▶ EXERCISE AIM
List, from the lines below, each one with "where" in it.

▶ TASK DATA
(** * Signed operations: EIP-712 digests, signatures and cancellation

    A shallow embedding of [src/modules/SignedOperations.ts].  Digests,
    addresses and byte strings are hexadecimal strings, as in the TypeScript
    code; the Keccak-256 function, the typed-signature recovery and the
    contract-call dispatcher are external collaborators and are taken as
    section variables. *)

From Stdlib Require Import ZArith String Ascii List Lia DecimalString DecimalZ.
From Stdlib Require Import Permutation.
From Stdlib.Strings Require Import Byte.
From stdpp Require Import gmap strings list.

Set Warnings "-register-all".
Open Scope Z_scope.

(** ** Thrown errors and null

    [EncodingError] stands for every error thrown inside [soliditySha3]
    while it packs its arguments: a value that does not fit its type, or a
    null where a value is needed. *)

Inductive Error : Type :=
  | EncodingError
  | InvalidSignature
  | UnsupportedSignatureType
  | SignerRejected (message : string).

(** The outcome of a call: a value, a thrown error, or [null] where the
    TypeScript type promises a value (web3-utils' [soliditySha3] returns
    null when there are no bytes to hash). *)
Inductive result (A : Type) : Type :=
  | Ok (a : A)
  | Throw (e : Error)
  | Null.

Arguments Ok {A} a.
Arguments Throw {A} e.
Arguments Null {A}.

#[global] Instance result_ret : MRet result := fun _ a => Ok a.
Lemma print_listing_serials devices :
  (print_listing devices = Ok tt <->
   forall d, In d devices -> field d "serial" <> None)
  /\ (print_listing devices = Raise (KeyError "serial") <->
      exists d, In d devices /\ field d "serial" = None).
Proof.
  induction devices as [|d rest [IH1 IH2]]; simpl.
  - split; split.
    + now intros _ d [].
    + reflexivity.
    + discriminate.
    + now intros (d & [] & _).
  - unfold device_label. rewrite !getitem_field.
    destruct (field d "serial") as [v|] eqn:E.
    + assert (R : (_ <~ (if truthy (get d "name") then Ok (get d "name")
                         else if truthy (get d "model") then Ok (get d "model")
                              else Ok v);;
                   _ <~ Ok v;; print_listing rest) = print_listing rest)
        by (now destruct (truthy (get d "name")), (truthy (get d "model"))).
      rewrite R. split.
      * rewrite IH1. split.
        { intros H d0 [<- | Hin]; [congruence | now apply H]. }
        intros H d0 Hin. apply H. now right.
      * rewrite IH2. split.
        { intros (d0 & Hin & Hn). exists d0. auto. }
        intros (d0 & [<- | Hin] & Hn); [congruence|]. eauto.
    + assert (R : (_ <~ (if truthy (get d "name") then Ok (get d "name")
                         else if truthy (get d "model") then Ok (get d "model")
                              else @Raise pyval (KeyError "serial"));;
                   _ <~ @Raise pyval (KeyError "serial");; print_listing rest)
                  = Raise (KeyError "serial"))
        by (now destruct (truthy (get d "name")), (truthy (get d "model"))).
      rewrite R. split.
      * split; [discriminate|]. intros H.
        now destruct (H d (or_introl eq_refl)).
      * split; [|reflexivity]. intros _. exists d. auto.
Qed.

(** X16: the menu can be shown exactly when every listed record has a
    serial key, whatever its name and model; when one has none the menu
    raises [KeyError] on [serial] before it reads anything, leaving the
    typed lines and the journal as they were. *)
Theorem menu_needs_serials devices :
  (print_listing devices = Ok tt <->
   forall d, In d devices -> field d "serial" <> None)
  /\ ((exists d, In d devices /\ field d "serial" = None) ->
      forall st : state World,
        display_device_menu run devices st = (Raise (KeyError "serial"), st)).
Proof.
  destruct (print_listing_serials devices) as [H1 H2].
  split; [exact H1|]. intros Hex st. apply H2 in Hex.
  unfold display_device_menu.
  destruct (stdin st); simpl; unfold bind, lift; now rewrite Hex.
Qed.

(** ** The address of a device *)

Lemma split_ws_fields s :
  Forall (fun t => any_char is_space t = false) (split_ws s).
Proof.
  induction s as [|c s IH]; simpl; [constructor|].
  destruct (is_space c) eqn:Ec; [exact IH|].
  destruct s as [|c' s']; [repeat constructor; simpl; now rewrite Ec|].
  destruct (is_space c') eqn:Ec'.
  - constructor; [simpl; now rewrite Ec | exact IH].
  - destruct (split_ws (String c' s')) as [|h t];
      [repeat constructor; simpl; now rewrite Ec|].
    inversion IH as [|? ? Hh Ht]; subst.
    constructor; [simpl; now rewrite Ec, Hh | exact Ht].
Qed.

▶ FINISHED EXERCISE
    null where a value is needed. *)
(** The outcome of a call: a value, a thrown error, or [null] where the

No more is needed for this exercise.